A cookie can contain one or more pieces of data, a
description and/or URL for an online description of the cookie, how
long the
Web browser should store the cookie, and the domain, path, and port
that the
cookie should be limited to. Cookies can
be set to expire after a specified interval, or can be "session
cookies" that
will expire when the Web browser is closed. When a cookie expires, it
is deleted by the
Web browser. Unexpired cookies are
automatically sent back to the originating Web server when the Web
browser
makes any subsequent requests to the same server (the same domain,
path, and
port).
Neither Web servers nor Web browsers are required to support
cookies, but a server may refuse to work with a Web browser that does
not
return the cookie(s) it sends. Cookies
do not contain any executable code and are extremely small in size.

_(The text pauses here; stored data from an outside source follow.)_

(** ** More on [normalizeData] *)

(** ** More on normalizeData *)

(** X5: the j-th asset of the i-th normalised release copies the j-th asset
    of the i-th node and carries the text that [formatBytes] gives for its
    size. *)
Theorem normalizeData_assets_formatted (nodes : slice ReleaseNode.t) (i j : nat)
    (node : ReleaseNode.t) (asset : AssetNode.t) :
  wf_releases nodes ->
  elems nodes !! i = Some node ->
  elems (ReleaseAssets.Nodes (ReleaseNode.ReleaseAssets node)) !! j = Some asset ->
  exists out r assets a text,
    normalizeData nodes = Ok (Slice out) /\ out !! i = Some r /\
    NormalizedRelease.Assets r = Slice assets /\ assets !! j = Some a /\
    formatBytes (AssetNode.Size asset) = Ok text /\
    a = {| NormalizedAsset.ID := AssetNode.ID asset;
           NormalizedAsset.Name := AssetNode.Name asset;
           NormalizedAsset.Size := AssetNode.Size asset;
           NormalizedAsset.SizeFormatted := text;
           NormalizedAsset.ContentType := AssetNode.ContentType asset;
           NormalizedAsset.DownloadURL := AssetNode.DownloadURL asset |}.
Proof.
  intros Hwf Hi Hj.
  destruct (normalizeData_lookup nodes i node Hwf Hi) as (out & Hrun & _ & Hout).
  assert (Ha : wf_asset asset).
  { unfold wf_releases in Hwf. rewrite Forall_forall in Hwf.
    assert (Hn : wf_release node)
      by (apply Hwf, list_elem_of_lookup; eauto).
    unfold wf_release in Hn. rewrite Forall_forall in Hn.
    apply Hn, list_elem_of_lookup. eauto. }
  exists out, (normalized_release node (normalized_assets node)).
  eexists. eexists. exists (size_text (AssetNode.Size asset)).
  split; [exact Hrun|]. split; [exact Hout|]. split; [reflexivity|]. split.
  - rewrite list_lookup_fmap, Hj. reflexivity.
  - split; [apply formatBytes_size_text; exact Ha | reflexivity].
Qed.

Lemma normalizeData_assets_formatted_witness :
  wf_releases test_nodes /\
  exists out r assets a,
    normalizeData test_nodes = Ok (Slice out) /\ out !! 0%nat = Some r /\
    NormalizedRelease.Assets r = Slice assets /\ assets !! 0%nat = Some a /\
    NormalizedAsset.SizeFormatted a = "1.0 KB".
Proof.
  split; [exact wf_test_nodes|].
  destruct (normalizeData_assets_formatted test_nodes 0 0 _ test_asset wf_test_nodes
              eq_refl eq_refl) as (out & r & assets & a & text & H1 & H2 & H3 & H4 & H5 & H6).
  exists out, r, assets, a. repeat split; try assumption.
  rewrite H6. simpl. vm_compute in H5. injection H5 as <-. reflexivity.
Defined.

(** X6: normalising two sequences one after the other is normalising their
    concatenation. *)
Theorem normalizeData_app (xs ys : list ReleaseNode.t) :
  wf_releases (Slice xs) -> wf_releases (Slice ys) ->
  exists out_xs out_ys,
    normalizeData (Slice xs) = Ok (Slice out_xs) /\
    normalizeData (Slice ys) = Ok (Slice out_ys) /\
    normalizeData (Slice (xs ++ ys)) = Ok (Slice (out_xs ++ out_ys)).
Proof.
  intros Hx Hy.
  assert (Hxy : wf_releases (Slice (xs ++ ys))) by (apply Forall_app; split; assumption).
  eexists. eexists. split; [apply normalizeData_ok; assumption|].
  split; [apply normalizeData_ok; assumption|].
  rewrite (normalizeData_ok _ Hxy). simpl. rewrite fmap_app. reflexivity.
Qed.

Lemma normalizeData_app_witness :
  wf_releases test_nodes /\ wf_releases (Slice [truncated_node]) /\
  exists out, normalizeData (Slice (elems test_nodes ++ [truncated_node])) = Ok (Slice out)
              /\ length out = 3%nat.
Proof.
  split; [exact wf_test_nodes|]. split; [exact (wf_single _ wf_truncated_node)|].
  destruct (normalizeData_app (elems test_nodes) [truncated_node] wf_test_nodes
              (wf_single _ wf_truncated_node)) as (ox & oy & Hx & Hy & Hxy).
  exists (ox ++ oy)%list. split; [exact Hxy|].
  rewrite (normalizeData_ok (Slice (elems test_nodes)) wf_test_nodes) in Hx.
  injection Hx as <-.
  rewrite (normalizeData_ok _ (wf_single _ wf_truncated_node)) in Hy. injection Hy as <-.
  reflexivity.
Defined.

(** ** More on [parseArgs] *)

Lemma parseArgs_resolve env st :
  parseArgs env st
  = resolve_from (gale_flags (os_Args env) (flag_defaults (Getenv env "GITHUB_TOKEN"))) st.
Proof.
  unfold parseArgs, resolve_from, gale_flags, flag_defaults.
  generalize (Getenv env "GITHUB_TOKEN"). intros token.
  unfold Flag.NewFlagSet.
  do 12 define_flag.
  reflexivity.
Qed.

Ltac break_match :=
  match goal with
  | H : context [match ?x with _ => _ end] |- _ => destruct x eqn:?
  | H : context [if ?x then _ else _] |- _ => destruct x eqn:?
  end.

(** A step of the flag parser keeps the definitions; one that sees a flag
    consumes at least one argument. *)
Lemma parseOne_formal {St} (f f' : Flag.FlagSet St) r :
  Flag.parseOne f = (f', r) -> Flag.formal f' = Flag.formal f.
Proof.
  unfold Flag.parseOne. intros H.
  repeat (break_match; simpl in *; try discriminate);
    injection H as <- <-; try reflexivity; simplify_eq; reflexivity.
Qed.

Lemma parseOne_seen_shrinks {St} (f f' : Flag.FlagSet St) :
  Flag.parseOne f = (f', Flag.Seen) ->
  (length (Flag.args f') < length (Flag.args f))%nat.
Proof.
  unfold Flag.parseOne. intros H.
  repeat (break_match; simpl in *; try discriminate);
    injection H as <-; simplify_eq; simpl; lia.
Qed.

(** With [help] and [h] defined, the parser never asks for the usage text
    on its own. *)
Lemma parseOne_not_ErrHelp {St} (f f' : Flag.FlagSet St) e :
  is_Some (Flag.formal f !! "help") -> is_Some (Flag.formal f !! "h") ->
  Flag.parseOne f = (f', Flag.Failed e) -> e <> ErrHelp.
Proof.
  unfold Flag.parseOne. intros [v1 H1] [v2 H2] H.
  repeat (break_match; simpl in *; try discriminate);
    injection H as <- <-; try discriminate;
    match goal with
    | E : (String.eqb _ "help" || String.eqb _ "h") = true |- _ =>
        apply orb_prop in E as [E|E]; apply String.eqb_eq in E; subst; congruence
    end.
Qed.

(** Any bound of at least the number of arguments gives the same parse. *)
Lemma parse_loop_fuel {St} (usage : M ()%type) (n : nat) :
  forall (m : nat) (f : Flag.FlagSet St),
    (length (Flag.args f) <= n)%nat -> (length (Flag.args f) <= m)%nat ->
    Flag.parse_loop n usage f = Flag.parse_loop m usage f.
Proof.
  induction n as [|n IH]; intros m f Hn Hm; destruct m as [|m]; simpl;
    destruct (Flag.parseOne f) as [f' [| |e]] eqn:E; try reflexivity;
    pose proof (parseOne_seen_shrinks _ _ E); try lia.
  apply IH; lia.
Qed.

Lemma emit_two st e1 e2 (code : Z) :
  bind (emit e1) (fun _ => bind (emit e2) (fun _ => @os_Exit (Flag.FlagSet Config.t) code)) st
  = (after st [e1; e2], Exit code).
Proof.
  unfold bind, emit, os_Exit, after. simpl. rewrite <- app_assoc. reflexivity.
Qed.

(** The parse of a command line by the flags of [parseArgs]: it returns
    without printing, or prints the error and the usage text and exits
    with status 2. *)
Lemma parse_loop_outcomes (fuel : nat) : forall (f : Flag.FlagSet Config.t) st,
  (length (Flag.args f) <= fuel)%nat ->
  is_Some (Flag.formal f !! "help") -> is_Some (Flag.formal f !! "h") ->
  (exists f', Flag.parse_loop fuel showHelp f st = (st, Ok f')
              /\ Flag.formal f' = Flag.formal f) \/
  (exists e, e <> ErrHelp /\
             Flag.parse_loop fuel showHelp f st
             = (after st [PrintFlagError e; PrintHelp], Exit 2)).
Proof.
  induction fuel as [|fuel IH]; intros f st Hlen Hhelp Hh; simpl;
    destruct (Flag.parseOne f) as [f' [| |e]] eqn:E.
  - pose proof (parseOne_seen_shrinks _ _ E). lia.
  - left. exists f'. split; [reflexivity | exact (parseOne_formal _ _ _ E)].
  - right. exists e. pose proof (parseOne_not_ErrHelp _ _ _ Hhelp Hh E) as Hne.
    split; [assumption|]. destruct e; try contradiction; apply emit_two.
  - pose proof (parseOne_seen_shrinks _ _ E) as Hs.
    pose proof (parseOne_formal _ _ _ E) as Hf.
    destruct (IH f' st) as [(f'' & Hr & Hf'')|(e & Hne & Hr)];
      [lia | rewrite Hf; assumption | rewrite Hf; assumption | |].
    + left. exists f''. split; [assumption | congruence].
    + right. exists e. split; assumption.
  - left. exists f'. split; [reflexivity | exact (parseOne_formal _ _ _ E)].
  - right. exists e. pose proof (parseOne_not_ErrHelp _ _ _ Hhelp Hh E) as Hne.
    split; [assumption|]. destruct e; try contradiction; apply emit_two.
Qed.

Lemma gale_formal_help : is_Some (gale_formal !! "help") /\ is_Some (gale_formal !! "h").
Proof. split; vm_compute; eauto. Qed.

(** X7: whatever the command line, [parseArgs] either returns a
    configuration and prints nothing, or prints a flag error and the usage
    text and exits with status 2, and then so does [main]; it never panics
    and never exits with status 0. *)
Theorem parseArgs_returns_or_exits_2 (env : Env) (st : proc) :
  (exists cfg, parseArgs env st = (st, Ok cfg)) \/
  (exists e, e <> ErrHelp /\
             parseArgs env st = (after st [PrintFlagError e; PrintHelp], Exit 2) /\
             main env st = (after st [PrintFlagError e; PrintHelp], Exit 2)).
Proof.
  rewrite parseArgs_resolve. unfold resolve_from.
  destruct gale_formal_help as [Hhelp Hh].
  destruct (parse_loop_outcomes (length (os_Args env))
              (gale_flags (os_Args env) (flag_defaults (Getenv env "GITHUB_TOKEN"))) st)
    as [(f' & Hr & _)|(e & Hne & Hr)]; try assumption; try reflexivity.
  - left. eexists. unfold bind. simpl in Hr |- *. rewrite Hr. reflexivity.
  - right. exists e. split; [assumption|].
    assert (Hp : parseArgs env st = (after st [PrintFlagError e; PrintHelp], Exit 2)).
    { rewrite parseArgs_resolve. unfold resolve_from, bind. simpl in Hr |- *.
      rewrite Hr. reflexivity. }
    split.
    + rewrite parseArgs_resolve in Hp. exact Hp.
    + unfold main, run, bind. rewrite Hp. reflexivity.
Qed.

(** [resolve_from] after one step of the parser. *)
Lemma resolve_from_seen (f f' : Flag.FlagSet Config.t) st :
  Flag.parseOne f = (f', Flag.Seen) -> resolve_from f st = resolve_from f' st.
Proof.
  intros E. pose proof (parseOne_seen_shrinks _ _ E) as Hs.
  unfold resolve_from. destruct (length (Flag.args f)) as [|n] eqn:En; [lia|].
  simpl. rewrite E. rewrite (parse_loop_fuel showHelp n (length (Flag.args f')) f') by lia.
  reflexivity.
Qed.

Lemma resolve_from_done (f f' : Flag.FlagSet Config.t) st :
  Flag.parseOne f = (f', Flag.Done) ->
  resolve_from f st = (st, Ok (positionals (Flag.args f') (Flag.vars f'))).
Proof.
  intros E. unfold resolve_from.
  destruct (length (Flag.args f)); simpl; rewrite E; reflexivity.
Qed.

Lemma resolve_from_failed (f f' : Flag.FlagSet Config.t) e st :
  Flag.parseOne f = (f', Flag.Failed e) -> e <> ErrHelp ->
  resolve_from f st = (after st [PrintFlagError e; PrintHelp], Exit 2).
Proof.
  intros E Hne. unfold resolve_from.
  destruct (length (Flag.args f)); simpl; rewrite E;
    destruct e; try contradiction; unfold bind, emit, showHelp, os_Exit, after; simpl;
    rewrite <- app_assoc; reflexivity.
Qed.

Lemma step_output v rest cfg :
  Flag.parseOne (gale_flags ("-o" :: v :: rest) cfg) = (gale_flags rest (set_Output v cfg), Flag.Seen)
  /\ Flag.parseOne (gale_flags ("--output" :: v :: rest) cfg) = (gale_flags rest (set_Output v cfg), Flag.Seen).
Proof. split; vm_compute; reflexivity. Qed.

Lemma step_token v rest cfg :
  Flag.parseOne (gale_flags ("-t" :: v :: rest) cfg) = (gale_flags rest (set_Token v cfg), Flag.Seen)
  /\ Flag.parseOne (gale_flags ("--token" :: v :: rest) cfg) = (gale_flags rest (set_Token v cfg), Flag.Seen).
Proof. split; vm_compute; reflexivity. Qed.

Lemma step_switches rest cfg :
  Flag.parseOne (gale_flags ("-q" :: rest) cfg) = (gale_flags rest (set_Quiet true cfg), Flag.Seen)
  /\ Flag.parseOne (gale_flags ("--quiet" :: rest) cfg) = (gale_flags rest (set_Quiet true cfg), Flag.Seen)
  /\ Flag.parseOne (gale_flags ("-h" :: rest) cfg) = (gale_flags rest (set_Help true cfg), Flag.Seen)
  /\ Flag.parseOne (gale_flags ("--help" :: rest) cfg) = (gale_flags rest (set_Help true cfg), Flag.Seen)
  /\ Flag.parseOne (gale_flags ("-v" :: rest) cfg) = (gale_flags rest (set_Version true cfg), Flag.Seen)
  /\ Flag.parseOne (gale_flags ("--version" :: rest) cfg) = (gale_flags rest (set_Version true cfg), Flag.Seen).
Proof. repeat split; vm_compute; reflexivity. Qed.

Lemma step_terminator rest cfg :
  Flag.parseOne (gale_flags ("--" :: rest) cfg) = (gale_flags rest cfg, Flag.Done).
Proof. vm_compute. reflexivity. Qed.

Lemma step_count v rest cfg :
  Flag.parseOne (gale_flags ("-c" :: v :: rest) cfg)
  = match Strconv.ParseInt v with
    | inr z => (gale_flags rest (set_Count z cfg), Flag.Seen)
    | inl _ => (gale_flags rest cfg, Flag.Failed (InvalidValue v "c"))
    end
  /\ Flag.parseOne (gale_flags ("--count" :: v :: rest) cfg)
  = match Strconv.ParseInt v with
    | inr z => (gale_flags rest (set_Count z cfg), Flag.Seen)
    | inl _ => (gale_flags rest cfg, Flag.Failed (InvalidValue v "count"))
    end.
Proof.
  split.
  - transitivity
      (match Flag.Set_ (Flag.intValue set_Count) v cfg with
       | Some st => (gale_flags rest st, Flag.Seen)
       | None => (gale_flags rest cfg, Flag.Failed (InvalidValue v "c"))
       end); [reflexivity|].
    unfold Flag.Set_. destruct (Strconv.ParseInt v); reflexivity.
  - transitivity
      (match Flag.Set_ (Flag.intValue set_Count) v cfg with
       | Some st => (gale_flags rest st, Flag.Seen)
       | None => (gale_flags rest cfg, Flag.Failed (InvalidValue v "count"))
       end); [reflexivity|].
    unfold Flag.Set_. destruct (Strconv.ParseInt v); reflexivity.
Qed.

They only contain data sent by the website and
the data is not changed by the client computer, so there generally
should be no
privacy concerns about sending a cookie back to the website that
created it
("First-party cookies").
First-Party and Third-Party Cookies
Cookies
are normally only sent to the server setting them or a server in the
same
domain (e.g., a cookie set by
mail.google.com could be shared with calendar.google.com). These are
called first-party cookies because
they're set by the site displayed in the address bar of the Web
browser. These cookies are typically used to tailor the
website for the user. Third-party
cookies, on the other hand, are typically used by advertising networks
to track
users across multiple Web sites where the networks have placed advertising--which allows the advertising network to target subsequent
advertisements to the user's presumed interests and also
to limit
the number of times a user is shown a particular ad. This targeting
allows the delivery of
"smarter" advertising that is less annoying and more informative to the
user--and therefore more valuable to the advertiser, who will be willing
to pay
websites more for their ad space. However, this targeting also raises
privacy concerns.
It is trivial for a Web page to contain images or other
components stored on servers in other domains ("third-party elements").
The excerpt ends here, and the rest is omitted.